(Records contained in a dataset)

* * * * * * * * *

(* ===== verification/GroupDrain.v ===== *)
(** * Dispatch rounds of a group (src/internal/queue/group.go, drainRound)

    What one activation of a group does: which messages leave the queue and in
    which order, the parallelism cap, the wake-up the scheduler is asked for,
    and when the group asks to be activated again. *)

From stdpp Require Import base gmap list strings sorting.
From Stdlib Require Import ZArith Lia.
From S2P Require Import Prelude Heap Message RateLimit Group GroupInv.
Local Open Scope Z_scope.

(** ** The dispatch loop *)

(** Why the loop stopped, and the wake-up instant it leaves. *)
Inductive drain_stop (fuel : nat) (g g' : group) (ms : list Message) (w : Z) : Z → drain_exit → Prop :=
| stop_empty :
    dispatch_order g' = [] →
    drain_stop fuel g g' ms w
      (if IsZero (nextDelayedAtOrZero g) then w else min_wake w (nextDelayedAtOrZero g)) DrainEmpty
| stop_capacity :
    Parallelism (cfg g) ≤ Z.of_nat (length (inflight g')) →
    drain_stop fuel g g' ms w w (DrainBreak true)
| stop_quantum :
    length ms = fuel → drain_stop fuel g g' ms w w (DrainBreak false)
| stop_limited t :
    is_Some (limiter g) → drain_stop fuel g g' ms w (min_wake w t) (DrainBreak false).

Record drain_post (fuel : nat) (now : Z) (g g' : group) (ms : list Message) : Prop := {
  dp_wf : group_wf g';
  dp_cfg : cfg g' = cfg g;
  dp_delayed : delayed g' = delayed g;
  dp_deficit : deficit g' = deficit g - Z.of_nat (length ms);
  dp_order : dispatch_order g = ms ++ dispatch_order g';
  dp_inflight : inflight g' ≡ₚ (leased now g <$> ms) ++ inflight g;
  dp_fuel : (length ms ≤ fuel)%nat;
  dp_cap : Z.of_nat (length (inflight g')) ≤
    Z.max (Z.of_nat (length (inflight g))) (Parallelism (cfg g));
}.

Lemma drain_post_nil fuel now g g' :
  group_wf g' → same_frame g g' → dispatch_order g' = dispatch_order g →
  inflight g' = inflight g → drain_post fuel now g g' [].
Proof.
  intros Hwf [Hc Hd Hdef _] Ho Hi. constructor; try done; simpl.
  - lia.
  - by rewrite Hi.
  - lia.
  - rewrite Hi. lia.
Qed.

Lemma set_deficit_wf x g : group_wf g → group_wf (set_deficit x g).
Proof. by intros []. Qed.
Lemma set_quantum_wf x g : group_wf g → group_wf (set_quantum x g).
Proof. by intros []. Qed.

Lemma drain_post_cons fuel now g g1 g' m ms :
  same_frame g g1 → dispatch_order g = m :: dispatch_order g1 →
  inflight g1 ≡ₚ leased now g m :: inflight g →
  Z.of_nat (length (inflight g)) < Parallelism (cfg g) →
  drain_post fuel now (set_deficit (deficit g1 - 1) g1) g' ms →
  drain_post (S fuel) now g g' (m :: ms).
Proof.
  intros [Hc Hd Hdef _] Ho Hi Hcap [H1 H2 H3 H4 H5 H6 H7 H8].
  assert (leased now (set_deficit (deficit g1 - 1) g1) = leased now g) as El
    by (unfold leased; simpl; by rewrite Hc).
  constructor; simpl in *; try done; try congruence.
  - lia.
  - rewrite Ho. f_equal. exact H5.
  - rewrite H6, El. change (inflight (set_deficit _ g1)) with (inflight g1).
    rewrite Hi. by rewrite Permutation_middle.
  - lia.
  - change (inflight (set_deficit _ g1)) with (inflight g1) in H8.
    rewrite (Permutation_length Hi), Hc in H8. simpl in H8. lia.
Qed.

Lemma drain_loop_post fuel now g batch w :
  group_wf g →
  ∃ g' ms w' ex,
    drain_loop fuel now g batch w = (g', Ret (batch ++ (leased now g <$> ms), w', ex)) ∧
    drain_post fuel now g g' ms ∧ drain_stop fuel g g' ms w w' ex.
Proof.
  revert g batch. induction fuel as [|fuel IH]; intros g batch Hwf.
  { exists g, [], w, (DrainBreak false). cbn. rewrite app_nil_r.
    split; [done|]. split; [by apply drain_post_nil|by constructor]. }
  cbn [drain_loop].
  destruct (nextDispatchable_spec now g Hwf) as (g1 & o & -> & Hwf1 & Ht & Hfr & Hcap & Hlim).
  pose proof Hfr as [Hc Hd Hdef _].
  destruct Ht as [m rest Ho Ho' Hi|Ho Ho' Hi|Hfull ->|t Ho Hi Hl].
  - simpl in Hcap. specialize (Hcap ltac:(done)).
    destruct (IH (set_deficit (deficit g1 - 1) g1) (batch ++ [leased now g m]))
      as (g' & ms & w' & ex & -> & Hp & Hs); [by apply set_deficit_wf|].
    exists g', (m :: ms), w', ex. split.
    { rewrite <-app_assoc. unfold leased at 2. simpl. rewrite Hc. done. }
    split; [eapply drain_post_cons; [done|by rewrite Ho, Ho'|done..]|].
    destruct Hs as [H|H|H|t H].
    + assert (nextDelayedAtOrZero (set_deficit (deficit g1 - 1) g1) = nextDelayedAtOrZero g) as ->
        by (unfold nextDelayedAtOrZero, nextDelayedAt; simpl; by rewrite Hd).
      by apply stop_empty.
    + apply stop_capacity. simpl in H. by rewrite Hc in H.
    + apply stop_quantum. simpl. by rewrite H.
    + apply stop_limited. by apply Hlim.
  - eexists g1, [], _, _. rewrite app_nil_r. split; [done|].
    split; [apply drain_post_nil; congruence|by apply stop_empty].
  - eexists g, [], _, _. rewrite app_nil_r. split; [done|].
    split; [by apply drain_post_nil|by apply stop_capacity].
  - eexists g1, [], _, _. rewrite app_nil_r. split; [done|].
    split; [by apply drain_post_nil|by apply stop_limited].
Qed.

Lemma drain_post_ids fuel now g g' ms :
  drain_post fuel now g g' ms → group_ids g' ≡ₚ group_ids g.
Proof.
  intros [? ? Hd ? Ho Hi ? ?]. rewrite !group_ids_app, Ho, Hi, Hd, !fmap_app.
  rewrite <-list_fmap_compose.
  assert (ID ∘ leased now g <$> ms = ID <$> ms) as -> by (by apply list_fmap_ext).
  solve_Permutation.
Qed.

Lemma pendingCount_pos g :
  group_wf g → pending g ≠ [] → 0 < pendingCount g.
Proof.
  intros [_ _ _ _ [Hu Hr] _ _ _ _] Hp. unfold pendingCount.
  destruct (decide (urgentHead g < length (urgent g))%nat); [lia|].
  destruct (decide (readyHead g < length (ready g))%nat); [lia|].
  destruct (delayed g) as [|? ?] eqn:Ed; simpl; [|lia].
  exfalso. apply Hp. unfold pending, dispatch_order, live.
  rewrite Ed, !drop_ge by lia. done.
Qed.

Lemma pendingCount_zero g : group_wf g → pendingCount g = 0 → pending g = [].
Proof.
  intros Hwf H0. destruct (pending g) as [|m l] eqn:E; [done|].
  pose proof (pendingCount_pos g Hwf ltac:(by rewrite E)). lia.
Qed.

(** ** The whole round *)

Definition effective_quantum (g : group) : Z := if quantum g <=? 0 then 1 else quantum g.

(** The round in terms of the promoted state [g1] and the messages [ms] it
    dispatches. *)
Record round (now : Z) (g g1 g' : group) (w : Z) (ms : list Message) (d : drained) : Prop := {
  rd_wf : group_wf g';
  rd_ids : group_ids g' ≡ₚ group_ids g;
  rd_cfg : cfg g' = cfg g;
  rd_batch : default [] (d_ready d) = leased now g <$> ms;
  rd_order : dispatch_order g1 = ms ++ dispatch_order g';
  rd_delayed : delayed g' = delayed g1;
  rd_inflight : inflight g' ≡ₚ (leased now g <$> ms) ++ inflight g1;
  rd_cap : Z.of_nat (length (inflight g')) ≤
    Z.max (Z.of_nat (length (inflight g1))) (Parallelism (cfg g));
  rd_quantum : pending g1 = [] ∧ ms = [] ∧ d_hasWake d = negb (IsZero w) ∧ d_wakeAt d = w ∨
    (∃ w' ex, drain_stop (Z.to_nat (deficit g + effective_quantum g)) g1 g' ms w w' ex ∧
      (length ms ≤ Z.to_nat (deficit g + effective_quantum g))%nat ∧
      (ex = DrainEmpty ∨ ex = DrainBreak true →
        d_wakeAt d = w' ∧ d_hasWake d = negb (IsZero w') ∧ d_stillPending d = false) ∧
      (ex = DrainBreak false →
        (w' ≠ zero_time → d_wakeAt d = w' ∧ d_hasWake d = true ∧ d_stillPending d = false) ∧
        (w' = zero_time → d_hasWake d = false ∧ d_stillPending d = (0 <? pendingCount g'))));
}.

Lemma drain_stop_frame fuel g g0 g' ms w w' ex :
  cfg g0 = cfg g → delayed g0 = delayed g → limiter g0 = limiter g →
  drain_stop fuel g0 g' ms w w' ex → drain_stop fuel g g' ms w w' ex.
Proof.
  intros Hc Hd Hl [H|H|H|t H].
  - assert (nextDelayedAtOrZero g0 = nextDelayedAtOrZero g) as ->
      by (unfold nextDelayedAtOrZero, nextDelayedAt; by rewrite Hd).
    by apply stop_empty.
  - apply stop_capacity. by rewrite <-Hc.
  - by apply stop_quantum.
  - apply stop_limited. by rewrite <-Hl.
Qed.

Lemma drainRound_post ord now g :
  group_wf g →
  ∃ g1 w es ds g' ms d,
    promoteDelayed ord now g = (g1, w) ∧ drainRound ord now g = (g', Ret d) ∧
    promoted now g g1 w es ds ∧ round now g g1 g' w ms d.
Proof.
  intros Hwf. destruct (promoteDelayed_post ord now g Hwf) as (g1 & w & es & ds & Heq & Hp).
  unfold drainRound. rewrite Heq. pose proof Hp as [Hwf1 Hids1 (Hc & Hl & Hdef & Hq) _ _ _ _ _ _].
  destruct (Z.eqb_spec (pendingCount g1) 0) as [H0|H0].
  { pose proof (pendingCount_zero g1 Hwf1 H0) as Hnil.
    eexists g1, w, es, ds, g1, [], _. split; [done|]. split; [done|]. split; [done|].
    constructor; try done; simpl; [lia|]. left. by rewrite Hnil. }
  set (g2 := if quantum g1 <=? 0 then set_quantum 1 g1 else g1).
  set (g3 := set_deficit (deficit g2 + quantum g2) g2).
  assert (deficit g3 = deficit g + effective_quantum g) as Hd3.
  { unfold g3, g2, effective_quantum. rewrite Hq. destruct (quantum g <=? 0); simpl; lia. }
  assert (group_wf g3) as Hwf3.
  { apply set_deficit_wf. unfold g2. destruct (quantum g1 <=? 0); [by apply set_quantum_wf|done]. }
  assert (cfg g3 = cfg g1 ∧ delayed g3 = delayed g1 ∧ limiter g3 = limiter g1 ∧
    inflight g3 = inflight g1 ∧ dispatch_order g3 = dispatch_order g1 ∧ group_ids g3 = group_ids g1)
    as (Hc3 & Hdl3 & Hl3 & Hi3 & Ho3 & Hid3) by (unfold g3, g2; by destruct (quantum g1 <=? 0)).
  rewrite Hd3. set (fuel := Z.to_nat (deficit g + effective_quantum g)).
  destruct (drain_loop_post fuel now g3 [] w Hwf3) as (g' & ms & w' & ex & -> & Hpost & Hstop).
  pose proof (drain_post_ids _ _ _ _ _ Hpost) as Hids.
  destruct Hpost as [H1 H2 H3 H4 H5 H6 H7 H8].
  apply (drain_stop_frame fuel g1) in Hstop; [|done..].
  assert (leased now g3 = leased now g) as El by (unfold leased; by rewrite Hc3, Hc).
  rewrite El in *. simpl.
  assert (∀ d, default [] (d_ready d) = leased now g <$> ms →
    (ex = DrainEmpty ∨ ex = DrainBreak true →
        d_wakeAt d = w' ∧ d_hasWake d = negb (IsZero w') ∧ d_stillPending d = false) →
    (ex = DrainBreak false →
        (w' ≠ zero_time → d_wakeAt d = w' ∧ d_hasWake d = true ∧ d_stillPending d = false) ∧
        (w' = zero_time → d_hasWake d = false ∧ d_stillPending d = (0 <? pendingCount g'))) →
    round now g g1 g' w ms d) as Hround.
  { intros d Hb He1 He2. constructor; try done.
    - by rewrite Hids, Hid3, Hids1.
    - congruence.
    - by rewrite <-Ho3.
    - congruence.
    - by rewrite H6, Hi3.
    - rewrite Hc3, Hi3 in H8. by rewrite Hc in H8.
    - right. eauto 10. }
  destruct ex as [|b].
  - eexists g1, w, es, ds, g', ms, _. split; [done|]. split; [done|]. split; [done|].
    apply Hround; [done|done|by intros].
  - eexists g1, w, es, ds, g', ms, _. split; [done|]. split; [done|]. split; [done|].
    destruct b; [by apply Hround|].
    destruct (IsZero w') eqn:Ez; simpl.
    + apply IsZero_true in Ez as ->. apply Hround; [by destruct (0 <? pendingCount g')|by intros [?|?]|].
      intros _. split; [done|]. by destruct (0 <? pendingCount g').
    + apply IsZero_false in Ez. apply Hround; [done|by intros [?|?]|]. by intros.
Qed.

(** ** Well-formed groups *)

Definition config_ok (c : GroupConfig) : Prop :=
  match RateLimit c with Some rl => 1 ≤ rl_Max rl | None => True end.

Lemma newGroup_wf c : config_ok c → group_wf (newGroup c).
Proof.
  intros Hc. constructor; simpl; try done.
  - constructor.
  - unfold config_ok in Hc. by destruct (RateLimit c).
Qed.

* * * * * * * * *

Your objective –
Provide a count of the lines in the data above that include the word "Hstop", stating the number alone.

Solution –
2